#### Exercise objective:
Restate word for word the lines of the records below, starting at the line that contains "destruct (Hl id" and ending at the line that contains "#[export] Instance Range_laws", with both of those lines included and nothing else.

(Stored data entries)
************

Lemma building_empty bs c : building bs c NewAssignment /\ Validate NewAssignment = None.
Proof. split; [apply building_new|]. vm_compute. reflexivity. Qed.

Lemma rr_assign_law fuel partitions brokers c a : NoDup (cb_ID <$> brokers) ->
  RoundRobinStrategy_Assign fuel partitions brokers c = Returns a ->
  building (available brokers c) c a /\ Validate a = None.
Proof.
  intros Hids%(available_nodup brokers c). unfold RoundRobinStrategy_Assign.
  destruct brokers as [|b0 brokers]; [done|]. set (bs0 := b0 :: brokers) in *.
  destruct partitions as [|p0 partitions]; [intros [= <-]; apply building_empty|].
  destruct (available bs0 c) as [|b1 bs1] eqn:Eb; [done|]. intros ([[a' i] load] & H1 & H2)%bind_Returns.
  apply rr_fold_places in H1; [|done]. apply places_building in H1; [|done]. unfold validated in H2.
  destruct (Validate a') eqn:HV; [done|]. by injection H2 as <-.
Qed.

Lemma range_assign_law partitions brokers c a : NoDup (cb_ID <$> brokers) ->
  RangeStrategy_Assign partitions brokers c = Returns a ->
  building (available brokers c) c a /\ Validate a = None.
Proof.
  intros Hids%(available_nodup brokers c). unfold RangeStrategy_Assign.
  destruct brokers as [|b0 brokers]; [done|]. set (bs0 := b0 :: brokers) in *.
  destruct partitions as [|p0 partitions]; [intros [= <-]; apply building_empty|].
  destruct (available bs0 c) as [|b1 bs1] eqn:Eb; [done|]. intros ([a' load] & H1 & H2)%bind_Returns.
  apply range_fold_places in H1; [|done]. apply places_building in H1; [|done]. unfold validated in H2.
  destruct (Validate a') eqn:HV; [done|]. by injection H2 as <-.
Qed.

(** A rebalance that assigns from scratch satisfies the law when its assignment does. *)
Lemma scratch_law c brokers current a v : NoDup (cb_ID <$> brokers) -> ac_ExistingLoad c = ∅ ->
  building (available brokers c) c a /\ Validate a = None ->
  consistent (set_version a v) /\ forall id, replicas_on (a_Partitions current) id < replicas_on (a_Partitions a) id ->
    exists b, b ∈ brokers /\ cb_ID b = id
    /\ (0 < limit_of c b -> replicas_on (a_Partitions a) id <= replicas_on (a_Partitions current) id `max` limit_of c b).
Proof.
  intros Hids He [Hb HV]. destruct (building_law brokers c a Hids Hb HV) as [[C1 C2 C3] Hl]. split; [by split|].
  intros id Hlt. pose proof (replicas_on_nonneg (a_Partitions current) id).
  destruct (Hl id ltac:(lia)) as (b & Hbin & Hid & Hlim). exists b. split_and!; [done..|]. intros Hp. specialize (Hlim Hp).
  rewrite He in Hlim. unfold at0 in Hlim. rewrite lookup_empty in Hlim. simpl in Hlim. lia.
Qed.

#[export] Instance RoundRobin_laws range_keys fuel : StrategyLaws (RoundRobinStrategy range_keys fuel).
Proof.
  split; simpl.
  - intros partitions brokers c a Hids [Hb HV]%rr_assign_law; [|done]. by apply building_law.
  - intros current brokers c a Hids He Hco. unfold RoundRobinStrategy_Rebalance. destruct brokers as [|b0 brokers]; [done|].
    destruct (IsBalanced current 1); [intros [= <-]; split; [done|intros; lia]|].
    intros (a' & H & [= <-])%bind_Returns. apply rr_assign_law in H; [|done].
    exact (scratch_law c (b0 :: brokers) current a' _ Hids He H).
Qed.

#[export] Instance Range_laws range_keys : StrategyLaws (RangeStrategy range_keys).
Proof.
  split; simpl.
  - intros partitions brokers c a Hids [Hb HV]%range_assign_law; [|done]. by apply building_law.
  - intros current brokers c a Hids He Hco. unfold RangeStrategy_Rebalance. destruct brokers as [|b0 brokers]; [done|].
    destruct (IsBalanced current 1); [intros [= <-]; split; [done|intros; lia]|].
    intros (a' & H & [= <-])%bind_Returns. apply range_assign_law in H; [|done].
    exact (scratch_law c (b0 :: brokers) current a' _ Hids He H).
Qed.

************

#### Reply:
  destruct (Hl id ltac:(lia)) as (b & Hbin & Hid & Hlim). exists b. split_and!; [done..|]. intros Hp. specialize (Hlim Hp).
  rewrite He in Hlim. unfold at0 in Hlim. rewrite lookup_empty in Hlim. simpl in Hlim. lia.
Qed.

#[export] Instance RoundRobin_laws range_keys fuel : StrategyLaws (RoundRobinStrategy range_keys fuel).
Proof.
  split; simpl.
  - intros partitions brokers c a Hids [Hb HV]%rr_assign_law; [|done]. by apply building_law.
  - intros current brokers c a Hids He Hco. unfold RoundRobinStrategy_Rebalance. destruct brokers as [|b0 brokers]; [done|].
    destruct (IsBalanced current 1); [intros [= <-]; split; [done|intros; lia]|].
    intros (a' & H & [= <-])%bind_Returns. apply rr_assign_law in H; [|done].
    exact (scratch_law c (b0 :: brokers) current a' _ Hids He H).
Qed.

#[export] Instance Range_laws range_keys : StrategyLaws (RangeStrategy range_keys).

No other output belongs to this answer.